→ Supplied entries

(* ===== verification/HeritageMap.v ===== *)
(** What the containers of [Heritage] promise.  The ranges of a [LocationMap] stay
    disjoint; adding a range merges it with exactly the ranges it meets, with the
    lowest pass among them, and the lookups find the range that holds an address.  The
    queue hands out a block of the greatest depth. *)
From stdpp Require Import base list sorting sets numbers strings.
From Stdlib Require Import ZArith Lia.
From S2P Require Import Prelude Bits Multiprecision BTree Space Address GlobalContext Heritage.
Local Open Scope Z_scope.
Local Open Scope rust_scope.

(** ** Ranges *)

Definition idx (a : Address) : Z := key_space (ordering_key a).
Definition elo (e : LocEntry) : Z := offset e.1.
Definition ehi (e : LocEntry) : Z := offset e.1 + esize e.
Definition eidx (e : LocEntry) : Z := idx e.1.

(** [a] is an address of the range of [size] bytes at [b]. *)
Definition inside (a b : Address) (size : Z) : Prop := idx a = idx b /\ offset b <= offset a < offset b + size.
#[export] Instance inside_dec a b size : Decision (inside a b size).
Proof. unfold inside. apply _. Defined.

Lemma addr_key_lt a b : klt (ordering_key a) (ordering_key b) <-> idx a < idx b \/ (idx a = idx b /\ offset a < offset b).
Proof.
  unfold klt, idx, ordering_key. simpl. unfold address_key_cmp. simpl.
  destruct (Z.compare_spec (match space a with Some spc => space_index spc | None => -1 end) (match space b with Some spc => space_index spc | None => -1 end)); simpl; rewrite ?Z.compare_lt_iff; split; (lia || done).
Qed.

Lemma key_eq a b : ordering_key a = ordering_key b <-> idx a = idx b /\ offset a = offset b.
Proof. unfold idx, ordering_key. simpl. split; [by intros [= -> ->]|by intros [-> ->]]. Qed.

Section Split.
Context (m : LocationMap) (Hm : sorted ekey m) (k : AddressKey).

(** A sorted map is what lies before a key and what does not. *)
Lemma sorted_split : m = filter (fun e => klt (ekey e) k) m ++ filter (fun e => kle k (ekey e)) m.
Proof.
  clear -Hm. induction m as [|e l IH]; [done|]. apply sorted_cons in Hm as [Hl He]. rewrite !filter_cons. destruct (decide (klt (ekey e) k)) as [Hlt|Hge].
  - rewrite (decide_False (P := kle k (ekey e))) by (by apply not_kle). simpl. f_equal. by apply IH.
  - apply not_klt in Hge. rewrite decide_True by done.
    assert (filter (fun e => klt (ekey e) k) l = []) as ->.
    { destruct (filter _ l) as [|x t] eqn:E; [done|]. assert (x ∈ filter (fun e => klt (ekey e) k) l) as [Hx Hin]%list_elem_of_filter by (rewrite E; by left).
      destruct (klt_irrefl k). eapply kle_klt_trans; [exact Hge|]. eapply klt_trans; [by apply He|done]. }
    simpl. f_equal. symmetry. apply filter_id. intros x Hx. apply kle_lt_eq. left. eapply kle_klt_trans; [exact Hge|by apply He].
Qed.

Abbreviation Lo := (filter (fun e => klt (ekey e) k) m).
Abbreviation Hi := (filter (fun e => kle k (ekey e)) m).

Lemma range_from_last L0 e0 : Lo = L0 ++ [e0] -> range_from ekey (ekey e0) m = e0 :: Hi.
Proof.
  intros E. unfold range_from. rewrite sorted_split at 1. rewrite E. pose proof Hm as Hs. rewrite sorted_split, E in Hs.
  rewrite !filter_app. assert (filter (fun x => kle (ekey e0) (ekey x)) L0 = []) as ->.
  { destruct (filter _ L0) as [|x t] eqn:F; [done|]. assert (x ∈ filter (fun x => kle (ekey e0) (ekey x)) L0) as [Hx Hin]%list_elem_of_filter by (rewrite F; by left).
    exfalso. rewrite <- app_assoc in Hs. unfold sorted in Hs. apply StronglySorted_app in Hs as (Hs & _).
    rewrite <- not_klt in Hx. apply Hx. apply (Hs x e0); [done|set_solver]. }
  simpl. rewrite filter_cons_True by apply kle_refl. simpl. f_equal. apply filter_id. intros x [Hx _]%list_elem_of_filter.
  assert (e0 ∈ Lo) as [He _]%list_elem_of_filter by (rewrite E; set_solver). apply kle_lt_eq. left. by eapply klt_kle_trans.
Qed.
End Split.

(** ** Maps of disjoint ranges *)

Section Locations.
(** The number of address bits of the space with an index. *)
Context (width : Z -> Z).

(** A range in a space of data that does not wrap around its end. *)
Definition range_ok (a : Address) (size : Z) : Prop :=
  exists spc, space a = Some spc /\ pow2_space spc (width (space_index spc)) /\ space_type spc <> Constant /\
    0 <= offset a /\ 0 < size < 2 ^ 31 /\ offset a + size <= 2 ^ width (space_index spc).

Definition apart (e e' : LocEntry) : Prop := eidx e = eidx e' -> ehi e <= elo e' \/ ehi e' <= elo e.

→ Work to complete
Write out only those lines of the entries that lie between the line containing "0 <= offset" and the last line, inclusive, reproducing them exactly.

→ Exercise output
    0 <= offset a /\ 0 < size < 2 ^ 31 /\ offset a + size <= 2 ^ width (space_index spc).

Definition apart (e e' : LocEntry) : Prop := eidx e = eidx e' -> ehi e <= elo e' \/ ehi e' <= elo e.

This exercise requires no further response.